The statistics skew younger because of the high infant mortality rate. If you made it past five years old, you had an excellent chance of outliving have the average age by many years.
 
How old was Mary?
According to church tradition our lady was 13 when she was betrothed to Saint Joseph, who was according tradition I believe in his 60s.
Our lady was a consecrated virgin, so the marital act was not expected of her in her betrothal to Saint Joseph, and Saint Joseph was a widower who had children of his own in his previous marriage.
Their marriage would’ve been completely based on economic and social reasons.

What we must understand is that in the past marriage was very different from what it is today, look at the case of the Virgin Mary, sex wasn’t expected of her as she was a consecrated virgin from the age of three.
 
I read long ago that the church warned that contraception was going to delay if not eliminate marriage and take away a sense of love produced responsibility of parenthood and spousal vocation to one another. The church said that the poor were going to be most harmed by this phenomena because the men without responsibilitys to family would suffer from " tom foolery" and end up in prison and ruined lives. Look around. And what was the reason for this idea to delay marriage? To harvest fetal tissue by the unwanted pregnancys.
I’ve never heard the last assertion — if I may say so, it’s kind of far-fetched — but whether you believe it is immoral, a positive moral good, or morally neutral, it is impossible to over-estimate the effects of contraception upon the human race and the world. There are very few things in society that are not ultimately touched by the availability of easy, efficient, reliable, and relatively inexpensive means to separate the procreative end of the sex act from the unitive end. And I would acknowledge this even if I thought contraception were a good thing.

Some things it has made possible (or necessary, as the case may be):
  • Women can freely enter the workplace and pursue any career they desire
  • They can confine their fertility to a specific desired time frame, and either stay home to raise the children, or deposit them at day care (does any mother take six, seven, eight children to day care?)
  • People can have premarital sex to their hearts’ delight without fearing pregnancy (and there is always abortion to take care of “unhappy little accidents”)
  • Spouses can engage in extramarital affairs without the other spouse being any the wiser (if the wife gets pregnant, she can always say it is the husband’s child, though DNA testing is making that less feasible these days, thank God! — or she can agitate for an abortion)

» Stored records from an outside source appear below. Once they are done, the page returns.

(** [filterIQ] never changes a Y component, and it changes I and Q only on
    visible lines, in the columns from [activeVideoStart - 2] up to
    [activeVideoEnd - 3]: the filtered values are written two columns to
    the left of the column they were fed at. *)
Theorem filterIQ_keeps_Y c b :
  (∀ l h, y (filterIQ c b l h) = y (b l h))
  ∧ ∀ l h,
      ¬ (firstVisibleFrameLine (configuration c) <= l < frameHeight c
         ∧ activeVideoStart (configuration c) - 2 <= h
           < activeVideoEnd (configuration c) - 2) →
      filterIQ c b l h = b l h.
Proof.
  cut (∀ l h,
         y (filterIQ c b l h) = y (b l h)
         ∧ (¬ (firstVisibleFrameLine (configuration c) <= l < frameHeight c
               ∧ activeVideoStart (configuration c) - 2 <= h
                 < activeVideoEnd (configuration c) - 2) →
            filterIQ c b l h = b l h)).
  { intros H. split; intros l h; apply H. }
  unfold filterIQ. set (first := firstVisibleFrameLine (configuration c)).
  destruct (Z_le_gt_dec first (frameHeight c)) as [Hle|Hgt].
  2:{ rewrite for_range_nil by lia. intros l h. split; reflexivity. }
  apply (for_range_ind
           (fun k (s : YiqBuffer) =>
              ∀ l h, y (s l h) = y (b l h)
                     ∧ (¬ (first <= l < k
                           ∧ activeVideoStart (configuration c) - 2 <= h
                             < activeVideoEnd (configuration c) - 2) →
                        s l h = b l h))); [assumption| |].
  - intros l h. split; reflexivity.
  - intros k s Hk Hs l h. destruct (filterIQ_line_frame c k s l h) as [Hy Hr].
    destruct (Hs l h) as [Hy' Hr']. split; [congruence|].
    intros Hn. rewrite Hr by lia. apply Hr'. lia.
Qed.

(** A residual clipped at a threshold is no larger than the threshold. *)
Lemma clip_bound a nr : (Qabs (clip a nr) <= Qabs nr)%Q.
Proof.
  unfold clip. destruct (Qgtb (fabs a) nr) eqn:Hgt.
  - destruct (Qgtb a 0); [|rewrite Qabs_opp]; apply Qle_refl.
  - apply Qgtb_false in Hgt. unfold fabs in Hgt.
    eapply Qle_trans; [exact Hgt|]. apply Qle_Qabs.
Qed.

Lemma doYNR_feed_buffer l h st : snd (doYNR_feed l h st) = snd st.
Proof.
  destruct st as [[f v] b]. unfold doYNR_feed.
  destruct (feed f (y (b l h))). reflexivity.
Qed.
(** A round of the loop of [mutate] never completes: either the
    genotype is empty and [randint(0, 0)] fails, or [choice] is handed a
    set. *)
Lemma mutate_round_raises self r w :
  is_ok (mutate_round self r w).1 = false.
Proof.
  unfold mutate_round.
  destruct (individuals w !! r) as [i |] eqn:E.
  - rewrite !(bind_ok _ _ _ _ _ (genotype_some _ _ _ E)).
    unfold bind at 1.
    destruct (np_random_randint _ _ w) as [[z | e] w1]; [| done].
    unfold bind at 1, take_at.
    destruct (_genotype i !! Z.to_nat z); done.
  - unfold genotype at 1.
    by rewrite (bind_raise _ _ _ _ _ (bind_raise _ _ _ _ _ (load_none _ _ E))).
Qed.

Lemma mutate_rounds_raises self r rounds last w :
  rounds ≠ O → is_ok (mutate_rounds self r rounds last w).1 = false.
Proof.
  destruct rounds as [| rounds]; [done |]. intros _. simpl.
  pose proof (mutate_round_raises self r w) as H. unfold bind.
  destruct (mutate_round self r w) as [[g | e] w']; done.
Qed.

(** [mutate] returns on no input at all. *)
Lemma mutate_never_returns self individual n_loci w :
  is_ok (mutate self individual n_loci w).1 = false.
Proof.
  unfold mutate. unfold bind at 1.
  destruct (deepcopy individual w) as [[m | e] w1]; [| done].
  unfold bind at 1. destruct (Z.to_nat n_loci) as [| rounds] eqn:En.
  - cbn [mutate_rounds]. unfold ret at 1. apply call_update_genotype_raises.
  - pose proof (mutate_rounds_raises self m (S rounds) None w1) as H.
    destruct (mutate_rounds self m (S rounds) None w1) as [[g | e] w2];
      [by specialize (H ltac:(done)) | done].
Qed.

(** C1, what the code does.  [mutate(individual, n_loci=1)] on a
    candidate with a genotype that is not empty returns no candidate:
    the replacement gene is drawn with [np.random.choice] from a set,
    and the call raises [ValueError], whatever the alphabet. *)
Theorem mutate_raises_on_choice self individual w i :
  individuals w !! individual = Some i →
  _genotype i ≠ [] →
  (mutate self individual 1 w).1
  = Raise (ValueError "a must be 1-dimensional or an integer").
Proof.
  intros E Hne. unfold mutate. change (Z.to_nat 1) with 1%nat.
  cbn [mutate_rounds]. unfold mutate_round. msimpl.
  rewrite (deepcopy_some _ _ _ E).
  set (w1 := mkWorld _ _ _).
  assert (E1 : individuals w1 !! length (individuals w) = Some i)
    by apply lookup_fresh.
  rewrite !(genotype_some _ _ _ E1).
  assert (Hpos : (0 < Z.of_nat (length (_genotype i)))%Z)
    by (destruct (_genotype i); [done | simpl; lia]).
  destruct (randint_in_range 0 _ w1 Hpos) as (z & w2 & Ez & Hz & Hs).
  rewrite Ez. unfold take_at.
  destruct (_genotype i !! Z.to_nat z) as [g |] eqn:Eg.
  - reflexivity.
  - apply lookup_ge_None in Eg. lia.
Qed.

(** What [recombine] does with two parents, whatever their genotypes:
    both branches subscript an [Individual]. *)
Lemma recombine_two_parents self individual1 individual2 n_parts w i1 i2 :
  individuals w !! individual1 = Some i1 →
  individuals w !! individual2 = Some i2 →
  _genotype i1 ≠ [] →
  (recombine self [individual1; individual2] n_parts w).1
  = Raise (TypeError "'Individual' object is not subscriptable").
Proof.
  intros E1 E2 Hne. unfold recombine. cbn [length Nat.eqb negb]. msimpl.
  rewrite (deepcopy_some _ _ _ E1). set (w1 := mkWorld _ _ _).
  assert (E1' : individuals w1 !! individual1 = Some i1)
    by (by apply lookup_app_l_Some).
  assert (E2' : individuals w1 !! individual2 = Some i2)
    by (by apply lookup_app_l_Some).
  rewrite (genotype_some _ _ _ E1').
  assert (Hpos : (0 < Z.of_nat (length (_genotype i1)))%Z)
    by (destruct (_genotype i1); [done | simpl; lia]).
  destruct (randint_in_range 0 _ w1 Hpos) as (z & w2 & Ez & Hz & [Hs _]).
  rewrite Ez. unfold np_random_random, draw. msimpl.
  destruct (next (rng w2)) as [raw g].
  destruct (Qltb _ _); msimpl.
  - rewrite (genotype_some individual1 i1) by (simpl; congruence). done.
  - rewrite (genotype_some individual2 i2) by (simpl; congruence). done.
Qed.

  • People can pursue advanced careers and degrees even while married — just postpone pregnancy “until we’re ready”
  • Fewer children make it possible for the family to have a more affluent lifestyle, which often requires the wife to work, as noted above
  • And not to be crude, but the availability of consequences-free sex makes it less necessary for men who desire sex, to marry in the first place, or to marry as early — no man wants to take the chance of his paramour getting pregnant and having a claim upon his earnings for 18 years
  • Likewise, women who desire free and abundant sex can do so without consequences — there’s a well-known “city” TV show where the female characters do precisely this
  • And in dating, in the secular world, it is “just understood” that sex will take place no later than the third date, or around the sixth date “if the woman has good morals” — sometimes sex “right up front”, what is called a “hookup”, is expected
I’m sure there are many more, these are just the first ones that immediately come to mind.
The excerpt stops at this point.